On connaît principalement Vincent Zabus pour sa série Le monde selon François, qui avait inauguré la collection Punaise de Dupuis. C’est d’ailleurs en travaillant sur cette série que lui est venue l’idée de Macaroni !. Une histoire de filiation, d’immigration, de mémoire et de mine. Et en Belgique comme en Lorraine ou dans le Nord, cette histoire est quasi universelle.

Roméo, jeune garçon moderne, en veut sérieusement à son père de le déposer à Charleroi pour une semaine. Pas d’autre choix de toute façon. Mais ce qui ennuie Roméo, ce n’est pas tellement la ville, c’est ce grand-père chez qui il va devoir rester, le « vieux chiant ». Ils se connaissent très peu ; il faut dire que pour décrocher une parole d’Ottavio, faut se lever de bonne heure.

Pourtant les deux vont apprendre à s’apprivoiser. Roméo travaille dans le jardin, nettoie l’auge du porc et ça, Ottavio apprécie. Il se montre surtout très curieux de la vie de son grand-père, de son départ d’Italie pour la Belgique, de la mine et de la guerre. Il découvre que ce vieux a beaucoup à lui apporter : des souvenirs, l’histoire sensible d’une époque, une origine.

Vincent Zabus le raconte en postface, il aura fallu du temps à cet album pour voir le jour. Renaud Collin qui se casse les dents sur le dessin, scénario mis donc de côté qui renaît dans un spectacle du Théâtre des Zygomars, et enfin Thomas Campi qui se relance dans une nouvelle adaptation. Au cours de ces péripéties, de multiples versions du scénario seront adoptées, passant d’un registre jeunesse à un registre plus adulte.

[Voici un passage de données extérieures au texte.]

(** [select!]: a read that is pending loses to [drop]; when both are ready
    either is taken. *)
Definition recv_step (a : Answer) (J : Joined) : option Joined :=
  match recv_pc J with
  | RHead => Some (if is_over J then recv_end J else at_recv J RRead)
  | RRead =>
      match read a with
      | Some (Some ev) =>
          let ev := {| header := header ev; body := body ev; remote := true |} in
          Some (at_recv (with_loop J (mark_active (a_now a) (loop J))) (RHand ev))
      | Some None => Some (recv_end J)
      | None => if dropped J then Some (recv_end J) else None
      end
  | RHand ev => '(J, ok) ← push_event J ev; Some (if (ok : bool) then at_recv J RHead else recv_end J)
  | RShutdown => '(J, _) ← push_event J (new_shutdown_event 0 false); Some (at_recv J RFrame)
  | RFrame => '(J, _) ← push_frame J []; Some (at_recv J RDone)
  | RDone => None
  end.

(** A step of one of the tasks. *)
Definition task_step (a : Answer) (J J' : Joined) : Prop :=
  panicked J = false /\
  (event_step a J = Some J' \/ send_step a J = Some J' \/ recv_step a J = Some J').

(** What the rest of the program does in between: it changes the shared state,
    but not the flag [closed], and puts events into the channel. *)
Definition outside_step (J J' : Joined) : Prop :=
  exists w evs,
    is_closed (sstate w sref) = is_over J /\
    (evs = [] \/ events_open J = true /\ (length (events J ++ evs) <= capacity)%nat) /\
    J' = at_event J (ev_pc J) (with_world (loop J) w) (events J ++ evs) (events_open J).

Definition join_step (J J' : Joined) : Prop := outside_step J J' \/ exists a, task_step a J J'.

(** [process_rmux_session] before it joins the tasks, ... *)
Definition session_starts (born : Z) (w : World) : Joined :=
  {| loop := {| world := start_session (channel c) (tunnel_id c) evtx sref (max_alive_secs c) born w;
                streams := ∅; EventLoop.wctx := wctx c |};
     ev_pc := EHead; events := []; events_open := true; sender := sender_new; send_pc := SHead;
     frames_open := true; recv_pc := RHead; dropped := false; panicked := false |}.

(** ... when they have all returned, ... *)
Definition all_done (J : Joined) : bool :=
  match ev_pc J, send_pc J, recv_pc J with EDone, SDone, RDone => true | _, _, _ => false end.

(** ... and what it leaves; [None] while it runs.  After a panic the session
    stays registered. *)
Definition process_rmux_session (J : Joined) : option (partial World) :=
  if panicked J then Some Panic
  else if all_done J then Some (Ok (end_session (channel c) (tunnel_id c) (world (loop J))))
  else None.

(** [handle_rmux_session] over a TCP connection: the world, and that the
    connection has been shut down in both directions. *)
Definition handle_rmux_session (J : Joined) : option (partial (World * bool)) :=
  match process_rmux_session J with
  | Some (Ok w) => Some (Ok (w, true))
  | Some (Err x) => match x with end
  | Some Panic => Some Panic
  | None => None
  end.

Definition running (J : Joined) : Prop :=
  reachable join_step (fun J => exists born w, J = session_starts born w) J.
End Steps.

(** ** Winding down *)

Definition ev_past (J : Joined) : bool := match ev_pc J with EClose | EDone => true | _ => false end.
Definition send_past (J : Joined) : bool := match send_pc J with SShutdown | SDone => true | _ => false end.
Definition recv_past (J : Joined) : bool :=
  match recv_pc J with RShutdown | RFrame | RDone => true | _ => false end.

(** How many more steps a task can make once the session is closed. *)
Definition event_rank (pc : EventPc) : nat :=
  match pc with ERecv => 4 | ESend _ | EOffer => 3 | EHead => 2 | EClose => 1 | EDone => 0 end.
Definition send_rank (pc : SendPc) : nat :=
  match pc with SRecv => 4 | SWrite => 3 | SHead => 2 | SShutdown => 1 | SDone => 0 end.
Definition recv_rank (pc : RecvPc) : nat :=
  match pc with RRead => 5 | RHand _ => 4 | RHead => 3 | RShutdown => 2 | RFrame => 1 | RDone => 0 end.
Definition rank (J : Joined) : nat :=
  if panicked J then 0
  else event_rank (ev_pc J) + send_rank (send_pc J) + recv_rank (recv_pc J).

(** A task that has left its loop has closed the session and its channel, and
    what it leaves in the other channels is there until the task that waits
    for it has taken it and left too. *)
Record join_inv (sref : nat) (J : Joined) : Prop := {
  inv_events : events_open J = negb (ev_past J);
  inv_frames : frames_open J = negb (send_past J);
  inv_dropped : dropped J = send_past J;
  inv_over : is_over sref J = ev_past J || send_past J || recv_past J;
  inv_empty : frames_open J = true -> ev_pc J = EDone \/ recv_pc J = RDone -> [] ∈ queue (sender J);
  inv_shutdown : events_open J = true -> send_pc J = SDone \/ recv_pc J = RFrame \/ recv_pc J = RDone ->
    new_shutdown_event 0 false ∈ events J;
}.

En ouvrant l’album, on ne peut s’empêcher de penser aux Ritals de Cavanna, à Adamo (qui signe d’ailleurs une très touchante préface). Mais on s’aperçoit à la lecture que le fond du propos n’est pas tant l’Italie et le déracinement que la filiation. On lit cette histoire à travers Roméo, à travers les yeux d’un jeune garçon qui entre dans l’âge adulte avec les récits de son grand-père. Erri de Luca, dans Trois chevaux, explique parfaitement cet éveil au monde : « Grand-père m’apprend à dépecer le cochon. Il recueille le sang chaud, le fait frire et il le mange pour donner du cœur à l’ouvrage. Je n’arrive pas à avaler cette chose-là. Mais si tu veux une place parmi les anciens, il te faut reprendre un peu de leurs coutumes, de leur jeunesse. »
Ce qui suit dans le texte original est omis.